▶ EXERCISE PROMPT: Repeat the lines below exactly as written, please, from the line with "(** [self.scalar(lambdacheck)], for" to the line with "Definition pairing_spec (x", both lines included, and no others.

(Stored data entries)

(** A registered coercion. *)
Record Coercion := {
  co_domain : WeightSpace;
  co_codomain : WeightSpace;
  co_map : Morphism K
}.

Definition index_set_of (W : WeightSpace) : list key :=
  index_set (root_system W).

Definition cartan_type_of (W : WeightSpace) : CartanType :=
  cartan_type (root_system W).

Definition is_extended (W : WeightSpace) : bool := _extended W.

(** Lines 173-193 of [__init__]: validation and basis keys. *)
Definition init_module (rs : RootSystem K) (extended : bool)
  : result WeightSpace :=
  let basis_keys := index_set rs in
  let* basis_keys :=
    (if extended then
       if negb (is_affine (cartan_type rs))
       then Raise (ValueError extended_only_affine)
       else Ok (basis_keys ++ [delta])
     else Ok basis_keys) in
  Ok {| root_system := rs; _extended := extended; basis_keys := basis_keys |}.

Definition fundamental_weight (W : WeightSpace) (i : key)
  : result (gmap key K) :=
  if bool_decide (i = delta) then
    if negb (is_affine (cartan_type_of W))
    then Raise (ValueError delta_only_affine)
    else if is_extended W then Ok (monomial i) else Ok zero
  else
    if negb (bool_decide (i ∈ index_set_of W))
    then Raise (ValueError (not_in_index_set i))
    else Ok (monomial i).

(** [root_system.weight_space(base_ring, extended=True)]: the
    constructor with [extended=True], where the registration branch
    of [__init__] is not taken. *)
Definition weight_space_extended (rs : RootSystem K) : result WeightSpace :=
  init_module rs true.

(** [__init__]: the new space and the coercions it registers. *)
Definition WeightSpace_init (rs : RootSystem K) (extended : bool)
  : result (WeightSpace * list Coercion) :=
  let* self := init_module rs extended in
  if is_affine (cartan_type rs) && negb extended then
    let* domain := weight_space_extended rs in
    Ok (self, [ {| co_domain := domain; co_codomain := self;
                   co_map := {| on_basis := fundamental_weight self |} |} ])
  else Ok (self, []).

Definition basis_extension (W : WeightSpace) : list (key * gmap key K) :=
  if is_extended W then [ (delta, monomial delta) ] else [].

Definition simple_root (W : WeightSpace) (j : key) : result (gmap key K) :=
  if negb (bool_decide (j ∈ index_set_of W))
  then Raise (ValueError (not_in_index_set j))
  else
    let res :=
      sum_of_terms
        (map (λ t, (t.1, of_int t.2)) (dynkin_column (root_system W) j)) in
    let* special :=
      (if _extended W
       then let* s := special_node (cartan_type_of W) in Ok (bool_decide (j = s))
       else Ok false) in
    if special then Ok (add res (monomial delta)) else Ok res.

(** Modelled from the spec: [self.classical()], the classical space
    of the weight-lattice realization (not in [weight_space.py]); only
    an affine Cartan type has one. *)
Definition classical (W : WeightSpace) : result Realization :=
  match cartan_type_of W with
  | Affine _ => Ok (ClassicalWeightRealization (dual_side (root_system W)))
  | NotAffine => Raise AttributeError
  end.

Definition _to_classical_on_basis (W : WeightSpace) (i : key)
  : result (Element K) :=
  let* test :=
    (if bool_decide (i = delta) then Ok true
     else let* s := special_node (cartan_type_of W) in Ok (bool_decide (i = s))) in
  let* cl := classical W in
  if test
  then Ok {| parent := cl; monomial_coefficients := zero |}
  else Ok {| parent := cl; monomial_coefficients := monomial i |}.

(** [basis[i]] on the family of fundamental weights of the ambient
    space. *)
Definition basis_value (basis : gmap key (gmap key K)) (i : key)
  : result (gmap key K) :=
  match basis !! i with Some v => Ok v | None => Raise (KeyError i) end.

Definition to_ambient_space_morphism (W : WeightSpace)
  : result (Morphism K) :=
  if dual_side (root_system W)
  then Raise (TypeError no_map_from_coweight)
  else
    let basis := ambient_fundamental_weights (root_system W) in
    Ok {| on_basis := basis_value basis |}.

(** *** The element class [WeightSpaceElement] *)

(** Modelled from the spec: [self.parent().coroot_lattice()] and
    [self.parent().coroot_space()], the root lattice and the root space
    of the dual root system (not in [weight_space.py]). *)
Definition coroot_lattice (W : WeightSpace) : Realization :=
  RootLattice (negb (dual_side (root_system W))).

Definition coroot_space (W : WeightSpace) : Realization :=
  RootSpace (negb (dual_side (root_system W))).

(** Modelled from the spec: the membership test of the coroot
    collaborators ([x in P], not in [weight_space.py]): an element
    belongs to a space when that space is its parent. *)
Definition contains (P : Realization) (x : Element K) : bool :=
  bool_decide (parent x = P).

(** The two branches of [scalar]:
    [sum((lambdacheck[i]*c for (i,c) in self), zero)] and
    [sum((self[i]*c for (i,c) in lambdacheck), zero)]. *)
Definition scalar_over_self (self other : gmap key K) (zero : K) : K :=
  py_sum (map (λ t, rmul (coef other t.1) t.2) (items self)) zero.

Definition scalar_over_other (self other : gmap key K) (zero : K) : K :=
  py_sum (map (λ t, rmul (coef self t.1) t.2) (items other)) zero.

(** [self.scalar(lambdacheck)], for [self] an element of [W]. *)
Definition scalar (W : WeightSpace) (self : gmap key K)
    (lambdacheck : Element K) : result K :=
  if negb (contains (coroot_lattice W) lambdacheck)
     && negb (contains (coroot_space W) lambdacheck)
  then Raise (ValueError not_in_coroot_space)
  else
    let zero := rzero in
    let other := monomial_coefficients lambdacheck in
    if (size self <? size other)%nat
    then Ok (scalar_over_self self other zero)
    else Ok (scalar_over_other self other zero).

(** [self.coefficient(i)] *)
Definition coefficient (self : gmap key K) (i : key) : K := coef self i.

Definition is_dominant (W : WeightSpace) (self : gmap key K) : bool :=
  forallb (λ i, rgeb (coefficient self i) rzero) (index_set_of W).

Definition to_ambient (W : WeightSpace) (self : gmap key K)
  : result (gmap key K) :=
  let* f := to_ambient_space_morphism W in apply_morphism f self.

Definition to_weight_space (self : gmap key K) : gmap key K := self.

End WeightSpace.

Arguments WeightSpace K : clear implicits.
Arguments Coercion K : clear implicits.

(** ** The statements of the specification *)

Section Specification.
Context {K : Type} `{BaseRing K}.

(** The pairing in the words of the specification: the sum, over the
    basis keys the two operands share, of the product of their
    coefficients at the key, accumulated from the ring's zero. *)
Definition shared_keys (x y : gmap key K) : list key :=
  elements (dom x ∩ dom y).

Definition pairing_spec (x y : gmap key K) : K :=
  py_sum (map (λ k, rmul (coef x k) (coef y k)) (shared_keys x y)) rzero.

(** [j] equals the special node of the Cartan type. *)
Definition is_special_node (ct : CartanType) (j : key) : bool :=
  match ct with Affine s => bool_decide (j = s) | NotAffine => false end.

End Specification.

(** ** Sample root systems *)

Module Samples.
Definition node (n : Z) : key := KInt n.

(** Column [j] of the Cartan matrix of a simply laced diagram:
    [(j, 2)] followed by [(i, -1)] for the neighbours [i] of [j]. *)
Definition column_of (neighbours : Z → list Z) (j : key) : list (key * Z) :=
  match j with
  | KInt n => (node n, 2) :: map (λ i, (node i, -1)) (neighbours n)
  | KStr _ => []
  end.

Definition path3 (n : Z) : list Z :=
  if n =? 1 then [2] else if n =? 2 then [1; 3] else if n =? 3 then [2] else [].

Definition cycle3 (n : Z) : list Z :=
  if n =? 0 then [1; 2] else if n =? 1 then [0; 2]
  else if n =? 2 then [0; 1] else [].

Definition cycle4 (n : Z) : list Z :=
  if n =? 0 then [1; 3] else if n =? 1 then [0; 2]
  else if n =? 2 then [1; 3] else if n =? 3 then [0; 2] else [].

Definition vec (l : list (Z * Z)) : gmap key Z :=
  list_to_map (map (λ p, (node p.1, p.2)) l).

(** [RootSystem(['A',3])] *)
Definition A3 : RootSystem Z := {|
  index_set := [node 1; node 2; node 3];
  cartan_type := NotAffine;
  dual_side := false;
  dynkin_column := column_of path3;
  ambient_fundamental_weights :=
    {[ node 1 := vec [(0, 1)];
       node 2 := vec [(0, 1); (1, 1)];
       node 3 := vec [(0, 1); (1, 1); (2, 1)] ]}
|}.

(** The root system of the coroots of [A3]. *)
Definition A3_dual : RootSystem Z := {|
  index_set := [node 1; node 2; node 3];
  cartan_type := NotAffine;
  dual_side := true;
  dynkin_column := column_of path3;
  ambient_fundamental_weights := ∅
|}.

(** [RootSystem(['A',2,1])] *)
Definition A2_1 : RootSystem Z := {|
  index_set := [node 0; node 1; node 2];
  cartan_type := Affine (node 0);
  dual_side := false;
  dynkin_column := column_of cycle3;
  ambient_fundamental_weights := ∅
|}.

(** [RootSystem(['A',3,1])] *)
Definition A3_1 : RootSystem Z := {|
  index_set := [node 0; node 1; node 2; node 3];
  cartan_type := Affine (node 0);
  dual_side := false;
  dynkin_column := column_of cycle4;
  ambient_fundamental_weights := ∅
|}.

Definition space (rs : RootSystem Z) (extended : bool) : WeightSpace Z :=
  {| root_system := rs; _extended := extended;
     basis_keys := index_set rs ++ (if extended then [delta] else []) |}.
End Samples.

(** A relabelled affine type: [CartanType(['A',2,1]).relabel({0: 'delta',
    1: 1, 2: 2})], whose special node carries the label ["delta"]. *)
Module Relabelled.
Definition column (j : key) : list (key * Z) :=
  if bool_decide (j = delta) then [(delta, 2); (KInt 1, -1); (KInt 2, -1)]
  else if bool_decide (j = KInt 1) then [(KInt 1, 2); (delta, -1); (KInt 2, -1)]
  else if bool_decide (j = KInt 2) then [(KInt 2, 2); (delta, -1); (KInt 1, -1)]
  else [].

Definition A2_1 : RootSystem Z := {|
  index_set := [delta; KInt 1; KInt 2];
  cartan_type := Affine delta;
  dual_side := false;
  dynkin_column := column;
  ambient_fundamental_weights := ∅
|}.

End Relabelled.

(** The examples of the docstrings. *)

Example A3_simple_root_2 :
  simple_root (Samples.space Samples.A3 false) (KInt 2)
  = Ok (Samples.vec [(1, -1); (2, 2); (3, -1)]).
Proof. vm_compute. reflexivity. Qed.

▶ EXERCISE RESPONSE:
(** [self.scalar(lambdacheck)], for [self] an element of [W]. *)
Definition scalar (W : WeightSpace) (self : gmap key K)
    (lambdacheck : Element K) : result K :=
  if negb (contains (coroot_lattice W) lambdacheck)
     && negb (contains (coroot_space W) lambdacheck)
  then Raise (ValueError not_in_coroot_space)
  else
    let zero := rzero in
    let other := monomial_coefficients lambdacheck in
    if (size self <? size other)%nat
    then Ok (scalar_over_self self other zero)
    else Ok (scalar_over_other self other zero).

(** [self.coefficient(i)] *)
Definition coefficient (self : gmap key K) (i : key) : K := coef self i.

Definition is_dominant (W : WeightSpace) (self : gmap key K) : bool :=
  forallb (λ i, rgeb (coefficient self i) rzero) (index_set_of W).

Definition to_ambient (W : WeightSpace) (self : gmap key K)
  : result (gmap key K) :=
  let* f := to_ambient_space_morphism W in apply_morphism f self.

Definition to_weight_space (self : gmap key K) : gmap key K := self.

End WeightSpace.

Arguments WeightSpace K : clear implicits.
Arguments Coercion K : clear implicits.

(** ** The statements of the specification *)

Section Specification.
Context {K : Type} `{BaseRing K}.

(** The pairing in the words of the specification: the sum, over the
    basis keys the two operands share, of the product of their
    coefficients at the key, accumulated from the ring's zero. *)
Definition shared_keys (x y : gmap key K) : list key :=
  elements (dom x ∩ dom y).

Definition pairing_spec (x y : gmap key K) : K :=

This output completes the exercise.